A Fast Circle Drawing Method

After creating a fast line drawing method I started to look at fractals and other geometric objects. It is easy to use sine and cosine functions to draw circles, but suppose you wanted to draw a circle using only addition and multiplication. No higher level functions are allowed. Can you think of a simple way of doing this?

Here's a clue: the planets have traveled in elliptical orbits around the Sun for billions of years and if we ignore the n-body formulation of Newton's equations for gravity and only consider the planet part of the differential equations, perhaps this will provide some direction.

Around 1986 I was thinking about this problem. I came up with a solution for the Motorola VME-10 I was using at the time. Here is a link to a Borland Studio 2006 C++ project that does this trick on a modern PC (includes ready to run EXE file). The PGRAPH.SA file is the VME-10 graphics subroutines and CPLOT.SA is the circle drawing routine as they existed in 1989. The Motorola salesman liked this graphics demo so much he started to use it to show off the VME-10's graphic abilities at electronics shows. If you ever saw the VME-10 at a show drawing circle graphs like the following, it was possibly my program at work.

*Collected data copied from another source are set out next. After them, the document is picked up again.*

(** C3, as amended: [serializeWithBufferAndIndex] hands the shared internal
    buffer to the internal serialization pass, so the shared buffer ends as
    that pass leaves it; the call never replaces it by another buffer (its
    length stays), and the caller's buffer receives a copy of the encoding. *)
Theorem serializeWithBufferAndIndex_shared_buffer object finalBuffer options st :
  let pass := internalSerialize (buffer st) object
                (default false (SerializationOptions.checkKeys options)) 0 0
                (default false (SerializationOptions.serializeFunctions options))
                (default true (SerializationOptions.ignoreUndefined options)) None in
  let '(r, finalBuffer', st') :=
    serializeWithBufferAndIndex internalSerialize object finalBuffer options st in
  buffer st' = fst pass
  /\ length (buffer st') = length (buffer st)
  /\ (forall n, snd pass = Ok n -> 0 <= default 0 (SerializationOptions.index options) ->
      0 <= n ->
      finalBuffer' = write_bytes finalBuffer (default 0 (SerializationOptions.index options))
                       (take (Z.to_nat n) (fst pass))).
Proof.
  intros pass.
  pose proof (serializeWithBufferAndIndex_state object finalBuffer options st) as Hst.
  pose proof (internalSerialize_length (buffer st) object
    (default false (SerializationOptions.checkKeys options)) 0 0
    (default false (SerializationOptions.serializeFunctions options))
    (default true (SerializationOptions.ignoreUndefined options)) None) as Hlen.
  fold pass in Hst, Hlen.
  unfold serializeWithBufferAndIndex in *. fold pass in Hst |- *.
  destruct pass as [b1 [n|e]]; cbn [fst snd] in *.
  - set (start := default 0 (SerializationOptions.index options)) in *.
    destruct (Buffer_copy b1 finalBuffer start 0 n) as [fb|e] eqn:Hcopy; cbn [snd buffer] in *.
    + split; [reflexivity|]. split; [assumption|].
      intros n' [= <-] Hstart Hn.
      rewrite <- (Z2Nat.id n) in Hcopy by lia.
      rewrite Buffer_copy_from_start in Hcopy by lia.
      congruence.
    + split; [reflexivity|]. split; [assumption|].
      intros n' [= <-] Hstart Hn.
      rewrite <- (Z2Nat.id n) in Hcopy by lia.
      rewrite Buffer_copy_from_start in Hcopy by lia. discriminate.
  - split; [reflexivity|]. split; [assumption|]. intros n [=].
Qed.

End BsonTsFacts.

Section BsonTsResults.
Context {Doc : Type}.
Variable internalSerialize :
  Buffer -> Doc -> bool -> Z -> Z -> bool -> bool -> option (list Doc) -> Buffer * result Z.

Lemma zlen_working_buffer options st :
  zlen (working_buffer options st)
  = Z.max (zlen (buffer st)) (default MAXSIZE (SerializationOptions.minInternalBufferSize options)).
Proof.
  unfold working_buffer. pose proof (zlen_nonneg (buffer st)).
  destruct (Z.ltb_spec (zlen (buffer st))
              (default MAXSIZE (SerializationOptions.minInternalBufferSize options))); [|lia].
  unfold zlen in *. rewrite length_replicate. lia.
Qed.

(** What [serialize] returns once the internal pass has returned the end
    offset [n]: the first [n] bytes of the internal buffer, zero-padded when
    the buffer is shorter than [n]. *)
Lemma serialize_result object options st buffer1 (n : nat) :
  internalSerialize (working_buffer options st) object
    (default false (SerializationOptions.checkKeys options)) 0 0
    (default false (SerializationOptions.serializeFunctions options))
    (default true (SerializationOptions.ignoreUndefined options)) (Some [])
  = (buffer1, Ok (Z.of_nat n)) ->
  serialize internalSerialize object options st
  = (Ok (take n buffer1 ++ replicate (n - length buffer1) 0), mkState buffer1).
Proof.
  intros Hpass. unfold serialize. unfold working_buffer in Hpass.
  pose proof (zlen_nonneg (buffer st)).
  destruct (Z.ltb_spec (zlen (buffer st))
              (default MAXSIZE (SerializationOptions.minInternalBufferSize options))).
  - rewrite Buffer_alloc_ok by lia. rewrite Hpass.
    rewrite Buffer_alloc_ok by lia. rewrite Nat2Z.id.
    replace (zlen (replicate n 0)) with (Z.of_nat n)
      by (unfold zlen; now rewrite length_replicate).
    rewrite (Buffer_copy_from_start buffer1 (replicate n 0) 0 n) by lia.
    rewrite (write_bytes_spec _ _ 0%nat) by lia.
    rewrite take_0, Nat.sub_0_r, length_replicate. cbn [app Nat.add].
    rewrite (take_ge (take n buffer1)) by (rewrite length_take; lia).
    rewrite drop_replicate, length_take.
    replace (n - n `min` length buffer1)%nat with (n - length buffer1)%nat by lia.
    reflexivity.
  - rewrite Hpass.
    rewrite Buffer_alloc_ok by lia. rewrite Nat2Z.id.
    replace (zlen (replicate n 0)) with (Z.of_nat n)
      by (unfold zlen; now rewrite length_replicate).
    rewrite (Buffer_copy_from_start buffer1 (replicate n 0) 0 n) by lia.
    rewrite (write_bytes_spec _ _ 0%nat) by lia.
    rewrite take_0, Nat.sub_0_r, length_replicate. cbn [app Nat.add].
    rewrite (take_ge (take n buffer1)) by (rewrite length_take; lia).
    rewrite drop_replicate, length_take.
    replace (n - n `min` length buffer1)%nat with (n - length buffer1)%nat by lia.
    reflexivity.
Qed.

Lemma serialize_error object options st buffer1 e :
  internalSerialize (working_buffer options st) object
    (default false (SerializationOptions.checkKeys options)) 0 0
    (default false (SerializationOptions.serializeFunctions options))
    (default true (SerializationOptions.ignoreUndefined options)) (Some [])
  = (buffer1, Err e) ->
  serialize internalSerialize object options st = (Err e, mkState buffer1).
Proof.
  intros Hpass. unfold serialize. unfold working_buffer in Hpass.
  pose proof (zlen_nonneg (buffer st)).
  destruct (Z.ltb_spec (zlen (buffer st))
              (default MAXSIZE (SerializationOptions.minInternalBufferSize options)));
    rewrite ?Buffer_alloc_ok by lia; now rewrite Hpass.
Qed.

Lemma serializeWithBufferAndIndex_result object finalBuffer options st buffer1 n :
  internalSerialize (buffer st) object
    (default false (SerializationOptions.checkKeys options)) 0 0
    (default false (SerializationOptions.serializeFunctions options))
    (default true (SerializationOptions.ignoreUndefined options)) None
  = (buffer1, Ok n) ->
  0 <= default 0 (SerializationOptions.index options) -> 0 <= n ->
  serializeWithBufferAndIndex internalSerialize object finalBuffer options st
  = (Ok (default 0 (SerializationOptions.index options) + n - 1),
     write_bytes finalBuffer (default 0 (SerializationOptions.index options))
       (take (Z.to_nat n) buffer1),
     mkState buffer1).
Proof.
  intros Hpass Hstart Hn. unfold serializeWithBufferAndIndex. rewrite Hpass.
  rewrite <- (Z2Nat.id n) at 1 by lia.
  rewrite Buffer_copy_from_start by lia. reflexivity.
Qed.

Lemma serializeWithBufferAndIndex_error object finalBuffer options st buffer1 e :
  internalSerialize (buffer st) object
    (default false (SerializationOptions.checkKeys options)) 0 0
    (default false (SerializationOptions.serializeFunctions options))
    (default true (SerializationOptions.ignoreUndefined options)) None
  = (buffer1, Err e) ->
  serializeWithBufferAndIndex internalSerialize object finalBuffer options st
  = (Err e, finalBuffer, mkState buffer1).
Proof. intros Hpass. unfold serializeWithBufferAndIndex. now rewrite Hpass. Qed.

(** C5: when the internal pass over the document returns the end offset
    [n], [serializeWithBufferAndIndex] returns [startIndex + n - 1], where
    [startIndex] is [options.index] or 0 by default.  The bytes [0 .. n-1] of
    the internal buffer are copied to the target from [startIndex] on, so
    when the target has room for them the returned value is the index of the
    last byte written to it. *)
Theorem serializeWithBufferAndIndex_returns_last_index
    object finalBuffer options st buffer1 n :
  let startIndex := default 0 (SerializationOptions.index options) in
  internalSerialize (buffer st) object
    (default false (SerializationOptions.checkKeys options)) 0 0
    (default false (SerializationOptions.serializeFunctions options))
    (default true (SerializationOptions.ignoreUndefined options)) None
  = (buffer1, Ok n) ->
  0 <= startIndex -> 0 <= n ->
  exists finalBuffer',
    serializeWithBufferAndIndex internalSerialize object finalBuffer options st
    = (Ok (startIndex + n - 1), finalBuffer', mkState buffer1)
    /\ finalBuffer' = write_bytes finalBuffer startIndex (take (Z.to_nat n) buffer1)
    /\ (n <= zlen buffer1 -> startIndex + n <= zlen finalBuffer ->
        finalBuffer' = take (Z.to_nat startIndex) finalBuffer
                       ++ take (Z.to_nat n) buffer1
                       ++ drop (Z.to_nat (startIndex + n)) finalBuffer).
Proof.
  intros startIndex Hpass Hstart Hn.
  rewrite (serializeWithBufferAndIndex_result _ _ _ _ buffer1 n Hpass Hstart Hn).
  fold startIndex.
  eexists. split; [reflexivity|]. split; [reflexivity|].
  intros Hfit1 Hfit2. unfold zlen in *.
  rewrite <- (Z2Nat.id startIndex) at 1 by lia.
  rewrite write_bytes_spec by lia.
  rewrite length_take, Nat.min_l by lia.
  rewrite (take_ge (take _ buffer1)) by (rewrite length_take; lia).
  replace (Z.to_nat startIndex + Z.to_nat n)%nat with (Z.to_nat (startIndex + n)) by lia.
  reflexivity.
Qed.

This program solves a dimensionless gravity like differential equation using Euler's method, the most simple way to solve differential equations. It actually solves two such equations and superimposes the results to produce the plot. This produces rather interesting plots on the screen when you add friction to cause decay in the orbits:

This method can be used to draw circles or ellipses of any size easily and quickly (the dT value shows the drawing time of 5.5 milliseconds). Here is an example of a 350 x 250 ellipse. The line is a little thicker than 1 pixel because the ellipse has been drawn hundreds of times and there is a little error jitter in the solution provided by Euler's method. A single rotation produces a single pixel wide plot and would be very close (within 1 pixel) of what you could produce using sine and cosine functions.

To produce the 3-dimensional like drawings we need to use both the circles. The #1 ellipse is set to a large size and the #2 ellipse is smaller. The CX variable is similar to mass or the force of gravity. Ratios between CX for the two systems can produce either chaos or 3-dimensional like drawings. The Phase and Angle variables add rotation of the coordinate system and initial conditions. The CV variable is a friction constant and will produce faster decay of the orbit if increased.

Ratios of CX like 1:4, 1:9, 1:16, 1:25 and 1:36 produce the 3-dimensional style of plots. Have some fun with this and if you need to do fast circle or ellipse drawing, feel free to use this idea.